→ WHAT YOU WILL DO: The required result is the number of lines below that hold the word "thread", stated without anything else.

*** RECORDS TO USE Section Begins ***

Lemma ref_history_inv h0 h : refs_inv h0 → ref_history h0 h → refs_inv h.
Proof using All.
  intros Hi. induction 1 as [|e h h' _ IH He Hs]; [done|]. pose proof (ref_step_ok e h IH He) as Hok. by rewrite Hs in Hok.
Qed.

(** An established connection, held by its owner and by no user. *)
Lemma owned_inv name fd l wc hw lp self w0 w :
  clean_loop l fd lp → at_rest lp → newConnection name fd l wc hw lp = Ok w0 → connectEstablished sys_write behaviour true self w0 = Ok w →
  refs_inv (mkHeld w Owned 0).
Proof using write_bounded behaviour_allowed.
  intros Hc Hr Hn He. destruct (born name fd l wc hw lp Hc Hr) as (w1 & Hw1 & Hh & Hl). assert (w1 = w0) as -> by congruence.
  pose proof (established sys_write write_bounded behaviour behaviour_allowed w0 self Hh Hl) as Hok. rewrite He in Hok. destruct Hok as [Hh' Hl'].
  constructor; cbn [it at_ holders]; [|done | done]. split; [done | by rewrite Hl'].
Qed.


(** ** Careless users *)

(** The test of the state and the queueing of the functor are two steps of the calling thread.  When the connection is closed in between, and the
    thread then drops its reference, the functor - of [send] or of [shutdown] - runs on the freed object: it holds only [this]. *)
Theorem late_functor_dangles w w1 f :
  healthy w → state_ (conn w) = kConnected → perform (Report CbClose 0) w = Ok w1 → pending_functors_ (loop_ w1) = [] →
  functor_fits w1 f → owns f = false → f ≠ FStopReadInLoop →
  foldM ref_step [OwnerLets; Posts f; Releases false; DestroyedRuns; Happens Functor] (mkHeld w1 Owned 1) = Fault UseAfterFree.
Proof using write_bounded behaviour_allowed.
  intros Hh Hs Hp Hq Hf Hbare Hne. assert (He : enabled sys_readv (Report CbClose 0) w) by by left.
  assert (Hlives := lives_on sys_write write_bounded sys_readv behaviour behaviour_allowed _ w Hh He ltac:(done)).
  pose proof Hp as Hdown. rewrite Hp in Hlives. apply handleClose_turns in Hdown as (_ & _ & Hs1 & _). destruct Hlives as [Hh1 _].
  assert (Hpe : pending_functors_ (loop_ (queue false f w1)) = [f])
    by (change (loop_ (queue false f w1)) with (queueInLoop false f (loop_ w1)); by rewrite (proj2 (proj2 (queueInLoop_frame false f (loop_ w1)))), Hq).
  destruct (becomes_gone sys_write behaviour (queue false f w1)) as (w2 & Hd & Hg & Hq2 & _).
  { by apply queue_healthy. }
  { cbn. by rewrite Hs1. }
  { rewrite Hpe, elem_of_cons, elem_of_nil. naive_solver. }
  rewrite Hpe in Hq2. destruct (gone_destroyed true w2 Hg) as (w3 & Hd3 & _ & Hq3 & _). rewrite Hq2 in Hq3.
  assert (E1 : ref_step OwnerLets (mkHeld w1 Owned 1) = Ok (mkHeld w1 (Leaving 0) 1)) by (cbn [ConnectionRefs.ref_step it holders]; by rewrite Hq).
  assert (E4 : ref_step DestroyedRuns (mkHeld (queue false f w1) (Leaving 0) 0) = Ok (mkHeld w3 Freed 0)).
  { cbn [ConnectionRefs.ref_step it holders]. rewrite Hd, bind_Ok. unfold settle. cbn [at_ it holders Nat.eqb andb]. rewrite Hq2.
    cbn [forallb]. rewrite Hbare. cbn [negb andb]. by rewrite Hd3. }
  cbn [foldM]. rewrite E1, bind_Ok. change (ref_step (Posts f) (mkHeld w1 (Leaving 0) 1)) with (Ok (mkHeld (queue false f w1) (Leaving 0) 1)).
  rewrite bind_Ok. change (ref_step (Releases false) (mkHeld (queue false f w1) (Leaving 0) 1)) with (Ok (mkHeld (queue false f w1) (Leaving 0) 0)).
  rewrite bind_Ok, E4, bind_Ok. cbn [ConnectionRefs.ref_step at_ it]. by rewrite Hq3.
Qed.
End Users.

*** RECORDS TO USE Section Ends ***

→ ANSWER SECTION: 2